What you are asked to do:
Below are some records; output exactly the lines from the line with "Hx as [Hx|Hx]" to the line with "destruct (Verify (request_of", both ends kept, and nothing more.
:::::
(** The chain below the recovery, and below the request id. *)
Definition inner : handler W := timeout_middleware (sReadTimeout cfg) (sWriteTimeout cfg) (router (registerMainRoutes Verify metrics)).
Definition limited : handler W := BodyLimit "1K" inner.
Definition named : handler W := if logger then requestIDMiddleware logger limited else limited.

Lemma server_named c w :
  serve c w =
  (let '(o, c1, w1) := named c w in
   (Some (match o with Done => c1 | Failed e => errorHandler logger e c1 | Panicked => errorHandler logger OtherError c1 end), w1)).
Proof.
  unfold server. rewrite serve_law. unfold NewMain, chain. rewrite !foldr_app. cbn [foldr].
  rewrite recover_law. unfold named, limited, inner.
  destruct logger; cbn [foldr app]; match goal with |- context [let '(_, _) := ?r in _] => by destruct r as [[[] ?] ?] end.
Qed.

Lemma named_through I Q :
  handed_on I Q -> (forall c w, I c -> Q c w (limited c w)) -> forall c w, I c -> Q c w (named c w).
Proof. intros Hh Hl c w Hc. unfold named. destruct logger; [|by apply Hl]. by eapply through; [|apply transparent_request_id|..]. Qed.

Lemma named_verdict c w : asks c -> verdict c w (named c w).
Proof.
  apply (named_through asks); [apply verdict_handed_on|]. clear c w. intros c w Ha. unfold limited.
  rewrite body_limit_within by apply Ha.
  apply (through asks verdict (timeout_middleware _ _)); [apply verdict_handed_on|apply transparent_timeout|exact routes_verdict|done].
Qed.

Lemma named_over c w : exStatus c = None -> body_limit "1K" < exLength c -> refused 413 c w (named c w).
Proof.
  intros Hs Hl. apply (named_through (fun c => exStatus c = None /\ body_limit "1K" < exLength c)); [|clear c w Hs Hl|done].
  - apply refused_handed_on. intros c1 c2 (_ & _ & _ & E4 & E5). by rewrite E4, E5.
  - intros c w [Hs Hl]. unfold limited. destruct (body_limit_over "1K" inner c w Hl) as [text ->]. split; [by eexists|done].
Qed.

Lemma named_miss c w :
  exStatus c = None -> exLength c <= body_limit "1K" ->
  exPath c ∉ ["/healthz"; "/readyz"; "/metrics"; "/verify_pow"]%string -> refused 404 c w (named c w).
Proof.
  set (I c := exStatus c = None /\ exLength c <= body_limit "1K" /\
              exPath c ∉ ["/healthz"; "/readyz"; "/metrics"; "/verify_pow"]%string).
  intros Hs Hl Hp. assert (handed_on I (refused 404)) as Hh.
  { apply refused_handed_on. intros c1 c2 (_ & E2 & _ & E4 & E5). unfold I. by rewrite E2, E4, E5. }
  apply (named_through I); [exact Hh|clear c w Hs Hl Hp|done].
  intros c w (Hs & Hl & Hp). unfold limited. rewrite body_limit_within by done.
  apply (through I (refused 404) (timeout_middleware _ _)); [exact Hh|apply transparent_timeout|clear c w Hs Hl Hp|done].
  intros c w (Hs & Hl & Hp). destruct (router_miss (registerMainRoutes Verify metrics) c w) as [text ->].
  - intros r Hr E. apply Hp. rewrite <- E. unfold registerMainRoutes in Hr. rewrite !elem_of_app in Hr.
    repeat match goal with
    | Hx : _ \/ _ |- _ => destruct Hx as [Hx|Hx]
    | Hx : _ ∈ _ :: _ |- _ => apply elem_of_cons in Hx as [->|Hx]
    | Hx : _ ∈ (if ?b then _ else _) |- _ => destruct b
    | Hx : _ ∈ [] |- _ => by apply not_elem_of_nil in Hx
    end; by repeat (left || right).
  - split; [by eexists|done].
Qed.

(** C8: What the web server gets for a request.  Asking for a verdict, by GET or
    POST: within the body limit, the verdict of one [Verify] on the headers, its
    status, result and reason, or 500 when its rate is blank; over it, 413 and
    the service is not asked, so that nothing is charged.  Off the routes: 404,
    and the service is not asked either. *)
Theorem front_spec c w :
  exStatus c = None ->
  let '(o, w') := serve c w in
  (exPath c = "/verify_pow"%string -> (exMethod c = "GET" \/ exMethod c = "POST")%string ->
   exists c', o = Some c' /\
     if body_limit "1K" <? exLength c then exStatus c' = Some 413 /\ w' = w
     else let '(res, w1) := Verify (request_of (exHeader c)) w in
          w' = w1 /\ if blank_rate res then exStatus c' = Some 500 else tells res c') /\
  (exPath c ∉ ["/healthz"; "/readyz"; "/metrics"; "/verify_pow"]%string -> exLength c <= body_limit "1K" ->
   exists c', o = Some c' /\ exStatus c' = Some 404 /\ w' = w).
Proof.
  intros Hc. rewrite server_named. destruct (named c w) as [[o c1] w1] eqn:En. split.
  - intros Hp Hm. eexists. split; [done|]. destruct (Z.ltb_spec (body_limit "1K") (exLength c)) as [Hl|Hl].
    + pose proof (named_over c w Hc Hl) as Hr. rewrite En in Hr. destruct Hr as ([text ->] & Hs & ->).
      unfold errorHandler. by rewrite Hs.
    + pose proof (named_verdict c w (conj Hc (conj Hp (conj Hm Hl)))) as Hv. rewrite En in Hv. unfold verdict in Hv.
      destruct (Verify (request_of (exHeader c)) w) as [res w2]. destruct Hv as [-> Hv]. split; [done|].
      destruct (blank_rate res); destruct Hv as [-> Hv]; [|done]. unfold errorHandler. rewrite Hv. by destruct logger.
  - intros Hp Hl. eexists. split; [done|]. pose proof (named_miss c w Hc Hl Hp) as Hr. rewrite En in Hr.
    destruct Hr as ([text ->] & Hs & ->). unfold errorHandler. by rewrite Hs.
Qed.

End Theory.

(** ** A simple framework, and the deployment of [AuthSample] behind it *)

Module FrontSample.
#[local] Existing Instances ascii_unicode literal_regexp key_order AuthSample.codec
  MemUsage.UsageStore_ops MemCounter.CounterStore_ops.

Section Plain.
Context {W : Type}.

Definition find_route (rs : list (route (W := W))) (c : exchange) : option (route (W := W)) :=
  List.find (fun r => (rtMethod r =? exMethod c)%string && (rtPath r =? exPath c)%string) rs.

Definition plain_router (rs : list (route (W := W))) : handler W := fun c w =>
  match find_route rs c with
  | Some r => chain (rtMiddleware r) (rtHandler r) c w
  | None =>
      if existsb (fun r => rtPath r =? exPath c)%string rs then (Failed (HTTPError 405 "Method Not Allowed"), c, w)
      else (Failed (HTTPError 404 "Not Found"), c, w)
  end.

#[local] Instance plain_echo : Echo W := {|
  Recover next c w := let '(o, c1, w1) := next c w in (match o with Panicked => Failed OtherError | _ => o end, c1, w1);
  RequestID g next c w :=
    let rid := header_get (exHeader c) "X-Request-Id" in
    next (set_response (header_set "X-Request-Id" (if (rid =? "")%string then g 1 else rid) (exResponse c)) c) w;
  BodyLimit _ next c w := if 1024 <? exLength c then (Failed (HTTPError 413 "Request Entity Too Large"), c, w) else next c w;
  body_limit _ := 1024;
  Gzip next := next;
  promhttp c w := (Done, answer 200 OtherBody c, w);
  router := plain_router;
  ServeHTTP ms rs eh c w :=
    let '(o, c1, w1) := chain ms (plain_router rs) c w in
    (match o with Done => Some c1 | Failed e => Some (eh e c1) | Panicked => None end, w1);
|}.

#[local] Instance plain_laws : EchoLaws W.
Proof.
  split.
  - done.
  - intros g next c w. cbn. match goal with |- context [next (set_response ?h c) w] => exists (set_response h c) end.
    split; [done|]. destruct (next _ w) as [[o c1] w1]. exists c1. by repeat split.
  - intros next c w. exists c. split; [done|]. cbn. destruct (next c w) as [[o c1] w1]. exists c1. by repeat split.
  - intros l next c w Hl. cbn in *. apply Z.ltb_lt in Hl as ->. by eexists.
  - intros l next c w Hl. cbn in *. by apply Z.ltb_ge in Hl as ->.
  - intros rs r c w Hr Hm Hp Hu. cbn. unfold plain_router, find_route.
    destruct (List.find _ rs) as [r'|] eqn:Ef.
    + apply List.find_some in Ef as [Hin [Em%String.eqb_eq Ep%String.eqb_eq]%andb_prop].
      by rewrite (Hu r' (proj2 (list_elem_of_In _ _) Hin) Em Ep).
    + exfalso. pose proof (List.find_none _ _ Ef r (proj1 (list_elem_of_In _ _) Hr)) as Hn. cbn in Hn.
      by rewrite Hm, Hp, !String.eqb_refl in Hn.
  - intros rs c w Hn. cbn. unfold plain_router, find_route. assert (forall r, r ∈ rs -> (rtPath r =? exPath c)%string = false) as Hf
      by (intros r Hr; by apply String.eqb_neq, Hn).
    destruct (List.find _ rs) as [r|] eqn:Ef.
    + apply List.find_some in Ef as [Hin [_ Ep]%andb_prop].
      by rewrite (Hf r (proj2 (list_elem_of_In _ _) Hin)) in Ep.
    + assert (existsb (fun r => rtPath r =? exPath c)%string rs = false) as ->; [|by eexists].
      apply Forall_existsb_false, Forall_forall. exact Hf.
  - done.
Qed.
End Plain.

#[local] Existing Instances plain_echo plain_laws.

Notation W := (world (U := MemUsage.UsageStore) (C := MemCounter.CounterStore)).

Definition ask (method path : string) (length : Z) : exchange :=
  MkExchange method path (headers_of (AuthSample.get bound_token "192.0.2.1")) length None [] ∅ None NoBody [].

Definition front (c : exchange) : option exchange * W :=
  server (Verify AuthSample.clk AuthSample.uenv AuthSample.cenv plain) (cServer plain_config) true true c start.

Lemma front_spec_witness :
  (exists c', (front (ask "GET" "/verify_pow" 0)).1 = Some c' /\ exStatus c' = Some 200 /\
     header_get (exResponse c') "X-Pow-Result" = "allow"%string) /\
  (exists c', front (ask "POST" "/verify_pow" 2000) = (Some c', start) /\ exStatus c' = Some 413) /\
  (exists c', front (ask "GET" "/" 0) = (Some c', start) /\ exStatus c' = Some 404).
Proof.
  split; [|split].
  - pose proof (front_spec (Verify AuthSample.clk AuthSample.uenv AuthSample.cenv plain) (cServer plain_config) true true
      (ask "GET" "/verify_pow" 0) start eq_refl) as Hf. fold (front (ask "GET" "/verify_pow" 0)) in Hf.
    destruct (front (ask "GET" "/verify_pow" 0)) as [o w'].
    destruct Hf as [Hf _]. destruct (Hf eq_refl (or_introl eq_refl)) as (c' & -> & Hv).
    exists c'. split; [reflexivity|].
    assert (body_limit (W := W) "1K" <? exLength (ask "GET" "/verify_pow" 0) = false) as El by reflexivity. rewrite El in Hv.
    assert (let r := (Verify AuthSample.clk AuthSample.uenv AuthSample.cenv plain
                        (request_of (exHeader (ask "GET" "/verify_pow" 0))) start).1 in
            Allowed r = true /\ blank_rate r = false) as [Ha Hb] by (vm_compute; split; reflexivity).
    destruct (Verify _ _ _ _ _ start) as [res w1]. cbn in Ha, Hb. destruct Hv as [_ Hv]. rewrite Hb in Hv.
    destruct Hv as (Hs & Hr & _). rewrite Ha in Hs, Hr. split; assumption.
  - pose proof (front_spec (Verify AuthSample.clk AuthSample.uenv AuthSample.cenv plain) (cServer plain_config) true true
      (ask "POST" "/verify_pow" 2000) start eq_refl) as Hf. fold (front (ask "POST" "/verify_pow" 2000)) in Hf.
    destruct (front (ask "POST" "/verify_pow" 2000)) as [o w'].
    destruct Hf as [Hf _]. destruct (Hf eq_refl (or_intror eq_refl)) as (c' & -> & Hv).
    assert (body_limit (W := W) "1K" <? exLength (ask "POST" "/verify_pow" 2000) = true) as El by reflexivity. rewrite El in Hv.
    destruct Hv as [Hs ->]. exists c'. split; [reflexivity|exact Hs].
  - pose proof (front_spec (Verify AuthSample.clk AuthSample.uenv AuthSample.cenv plain) (cServer plain_config) true true
      (ask "GET" "/" 0) start eq_refl) as Hf. fold (front (ask "GET" "/" 0)) in Hf.
    destruct (front (ask "GET" "/" 0)) as [o w']. destruct Hf as [_ Hf].
    assert (exPath (ask "GET" "/" 0) ∉ ["/healthz"; "/readyz"; "/metrics"; "/verify_pow"]%string) as Hp
      by (apply (bool_decide_unpack _); vm_compute; exact I).
    destruct (Hf Hp ltac:(vm_compute; discriminate)) as (c' & -> & Hs & ->). exists c'. split; [reflexivity|exact Hs].
Defined.

(** The other routes; [readyz] says the storage is well without asking it. *)
Example other_routes :
  (exStatus <$> (front (ask "GET" "/healthz" 0)).1) = Some (Some 200) /\
  (exBody <$> (front (ask "GET" "/readyz" 0)).1) = Some (JSONObject [("status", "ok"); ("storage", "ok")]%string) /\
  (exStatus <$> (front (ask "PUT" "/verify_pow" 0)).1) = Some (Some 405).
Proof. split_and!; vm_compute; reflexivity. Qed.

(** The id of the request reaches the context only after the verdict: the log
    fields while the handler runs are those the request came with. *)
Example id_after_verdict :
  let seen : handler W := fun c w => (Done, answer (Z.of_nat (length (exFields c))) NoBody c, w) in
  let '(_, c, _) := requestIDMiddleware true seen (ask "GET" "/verify_pow" 0) start in
  exStatus c = Some 0 /\ length (exFields c) = 1%nat.
Proof. vm_compute. split; reflexivity. Qed.
End FrontSample.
:::::
Answer below:
    | Hx : _ \/ _ |- _ => destruct Hx as [Hx|Hx]
    | Hx : _ ∈ _ :: _ |- _ => apply elem_of_cons in Hx as [->|Hx]
    | Hx : _ ∈ (if ?b then _ else _) |- _ => destruct b
    | Hx : _ ∈ [] |- _ => by apply not_elem_of_nil in Hx
    end; by repeat (left || right).
  - split; [by eexists|done].
Qed.

(** C8: What the web server gets for a request.  Asking for a verdict, by GET or
    POST: within the body limit, the verdict of one [Verify] on the headers, its
    status, result and reason, or 500 when its rate is blank; over it, 413 and
    the service is not asked, so that nothing is charged.  Off the routes: 404,
    and the service is not asked either. *)
Theorem front_spec c w :
  exStatus c = None ->
  let '(o, w') := serve c w in
  (exPath c = "/verify_pow"%string -> (exMethod c = "GET" \/ exMethod c = "POST")%string ->
   exists c', o = Some c' /\
     if body_limit "1K" <? exLength c then exStatus c' = Some 413 /\ w' = w
     else let '(res, w1) := Verify (request_of (exHeader c)) w in
          w' = w1 /\ if blank_rate res then exStatus c' = Some 500 else tells res c') /\
  (exPath c ∉ ["/healthz"; "/readyz"; "/metrics"; "/verify_pow"]%string -> exLength c <= body_limit "1K" ->
   exists c', o = Some c' /\ exStatus c' = Some 404 /\ w' = w).
Proof.
  intros Hc. rewrite server_named. destruct (named c w) as [[o c1] w1] eqn:En. split.
  - intros Hp Hm. eexists. split; [done|]. destruct (Z.ltb_spec (body_limit "1K") (exLength c)) as [Hl|Hl].
    + pose proof (named_over c w Hc Hl) as Hr. rewrite En in Hr. destruct Hr as ([text ->] & Hs & ->).
      unfold errorHandler. by rewrite Hs.
    + pose proof (named_verdict c w (conj Hc (conj Hp (conj Hm Hl)))) as Hv. rewrite En in Hv. unfold verdict in Hv.
      destruct (Verify (request_of (exHeader c)) w) as [res w2]. destruct Hv as [-> Hv]. split; [done|].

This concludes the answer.